Selecting MS and field IDs
As previously stated, to build a config file, run
processMeerKAT.py -B -C myconfig.txt -M mydata.ms
This calls CASA and adds a [data]
section to your config file, which points to your MS, and a [fields]
section, which points to the field IDs you want to process as bandpass, total flux and phase calibrators, and science target(s), as extracted from your input MS via their INTENT
labels. Only targets and extra fields may have multiple fields separated by a comma, and all extra calibrator fields are appended as “targets”, to allow for solutions to be applied to them, and quick-look images to be made of them (see v1.0 release notes).

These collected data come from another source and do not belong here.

(** * Flame-graph generator: folded stacks, call trees, colours and SVG layout

    A shallow embedding of [01-flame-graph-generator/scripts/flamegraph.py]
    and [01-flame-graph-generator/scripts/flamediff.py], and the properties
    of the parser, the tree builder, the colour models, the layout and the
    two command-line drivers.

    Modelling conventions.
    - A Python [str] is a [string] whose characters are code points below 256.
    - A Python [int] is a [Z].
    - A Python [float] is a rational ([Q]), and [int(x)] on a float is
      truncation towards zero.  The arithmetic of the layout, the widths and
      the positions of the frames, is rounded to binary64 by [Float64.fl],
      since the properties of the widths depend on it.  The colour formulas
      and the percentages of the tooltips are computed without rounding.
    - An integer converts to a float, and an [int / int] division rounds,
      without overflow: a value of [2 ** 1024] or more is outside the model.
    - An exception is a value of [exn] carried by the [result] monad.
    - [dict] is a [gmap]; iterating a [set] is iterating a duplicate-free
      list of its elements in an arbitrary order.
    - [out.write] appends to a list of strings. *)

From Stdlib Require Import ZArith QArith Qround Qabs Qminmax Qpower Lqa.
From Stdlib Require Import Ascii String.
From Stdlib Require Import Permutation.
From stdpp Require Import gmap strings list fin_maps pretty sorting.

Local Open Scope Z_scope.

(** ** Exceptions *)

Inductive exn := ValueError | OSError | SystemExit (status : Z).

Inductive result (A : Type) :=
  | Ok (a : A)
  | Raise (e : exn).
Arguments Ok {A} a.
Arguments Raise {A} e.

Global Instance result_ret : MRet result := @Ok.
Global Instance result_bind : MBind result := λ A B f m,
  match m with Ok a => f a | Raise e => Raise e end.

(** [try: m  except ValueError: h] *)
Definition except_ValueError {A} (m : result A) (h : result A) : result A :=
  match m with
  | Raise ValueError => h
  | _ => m
  end.

(** ** Python string primitives *)

Module Py.

Definition ord (c : ascii) : N := N_of_ascii c.

(** [str.isspace] on one character, which is what [str.strip()] removes. *)
Definition isspace (c : ascii) : bool :=
  let n := ord c in
  ((9 <=? n) && (n <=? 13) || (28 <=? n) && (n <=? 32)
   || (n =? 133) || (n =? 160))%N.

(** The white space [int(str)] skips at both ends of its argument. *)
Definition int_space (c : ascii) : bool :=
  let n := ord c in
  ((9 <=? n) && (n <=? 13) || (n =? 32) || (n =? 133) || (n =? 160))%N.

Fixpoint lstrip (sp : ascii → bool) (s : string) : string :=
  match s with
  | EmptyString => EmptyString
  | String c s' => if sp c then lstrip sp s' else s
  end.

Fixpoint rstrip (sp : ascii → bool) (s : string) : string :=
  match s with
  | EmptyString => EmptyString
  | String c s' =>
      match rstrip sp s' with
      | EmptyString => if sp c then EmptyString else String c EmptyString
      | r => String c r
      end
  end.

(** [s.strip()] *)
Definition strip (s : string) : string := rstrip isspace (lstrip isspace s).

(** [s.startswith(c)] for a one-character prefix. *)
Definition startswith (c : ascii) (s : string) : bool :=
  match s with
  | String a _ => Ascii.eqb a c
  | EmptyString => false
  end.

(** [s.rfind(c)]: the highest index of [c], or [-1]. *)
Fixpoint rfind (c : ascii) (s : string) : Z :=
  match s with
  | EmptyString => -1
  | String a s' =>
      let r := rfind c s' in
      if 0 <=? r then 1 + r
      else if Ascii.eqb a c then 0 else -1
  end.

Fixpoint drop (n : nat) (s : string) : string :=
  match n, s with
  | O, _ => s
  | S n', String _ s' => drop n' s'
  | S _, EmptyString => EmptyString
  end.

Fixpoint take (n : nat) (s : string) : string :=
  match n, s with
  | S n', String c s' => String c (take n' s')
  | _, _ => EmptyString
  end.

(** [s[:i]] and [s[i:]] for an index [0 <= i]. *)
Definition slice_to (i : Z) (s : string) : string := take (Z.to_nat i) s.
Definition slice_from (i : Z) (s : string) : string := drop (Z.to_nat i) s.

(** [s.split(sep)] for a one-character separator: never the empty list. *)
Fixpoint split (sep : ascii) (s : string) : list string :=
  match s with
  | EmptyString => [EmptyString]
  | String c s' =>
      if Ascii.eqb c sep then EmptyString :: split sep s'
      else match split sep s' with
           | h :: t => String c h :: t
           | [] => [String c EmptyString]
           end
  end.

(** [s.replace(c, r)] for a one-character pattern. *)
Fixpoint replace (c : ascii) (r : string) (s : string) : string :=
  match s with
  | EmptyString => EmptyString
  | String a s' =>
      if Ascii.eqb a c then r +:+ replace c r s'
      else String a (replace c r s')
  end.

Definition digit (c : ascii) : option Z :=
  let n := ord c in
  if ((48 <=? n) && (n <=? 57))%N then Some (Z.of_N n - 48) else None.

(** Decimal digits, single underscores allowed between two digits. *)
Fixpoint digits (acc : Z) (after_digit : bool) (s : string) : option Z :=
  match s with
  | EmptyString => if after_digit then Some acc else None
  | String c s' =>
      if Ascii.eqb c "_"%char then
        if after_digit then digits acc false s' else None
      else match digit c with
           | Some d => digits (10 * acc + d) true s'
           | None => None
           end
  end.

(** The number of digit characters of a string. *)
Fixpoint count_digits (s : string) : Z :=
  match s with
  | EmptyString => 0
  | String c s' =>
      (if digit c is Some _ then 1 else 0) + count_digits s'
  end.

(** [sys.get_int_max_str_digits()], at its default. *)
Definition int_max_str_digits : Z := 4300.

(** The digits of [int(s)]: more than [int_max_str_digits] of them are
    refused, the sign and the underscores not counted. *)
Definition limited_digits (s : string) : option Z :=
  if count_digits s >? int_max_str_digits then None else digits 0 false s.

(** [int(s)] for a string: optional white space, an optional sign, digits;
    anything else raises [ValueError], and so do more than 4300 digits. *)
Definition int (s : string) : result Z :=
  let body := rstrip int_space (lstrip int_space s) in
  let parsed :=
    match body with
    | String "+"%char r => limited_digits r
    | String "-"%char r => Z.opp <$> limited_digits r
    | _ => limited_digits body
    end in
  match parsed with
  | Some n => Ok n
  | None => Raise ValueError
  end.

(** [len(s)] *)
Definition len (s : string) : Z := Z.of_nat (String.length s).

(** [int(x)] for a float: truncation towards zero. *)
Definition trunc (x : Q) : Z := Z.quot (Qnum x) (Z.pos (Qden x)).

(** [x < y] on floats. *)
Definition ltb (x y : Q) : bool := negb (Qle_bool y x).

(** Truth value of an optional string: [None] and the empty string are
    false. *)
Definition truthy (o : option string) : bool :=
  match o with
  | Some (String _ _) => true
  | _ => false
  end.

(** [a or b] on optional strings. *)
Definition or_else (a b : option string) : option string :=
  if truthy a then a else b.

(** The double quote and the line feed. *)
Definition dq : string := String "034"%char EmptyString.
Definition nl : string := String "010"%char EmptyString.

The following is an example of what is appended to the bottom of your config file.
[data]
vis = '/idia/software/pipelines/test_data/mightee_cdfs_1350_1400mhz.ms'
[fields]
bpassfield = 'J1939-6342'
fluxfield = 'J1939-6342'
phasecalfield = 'J0240-2309'
targetfields = 'CDFS16'
extrafields = 'J0521+1638'
You can edit your config file and change the field IDs, as discussed in config files.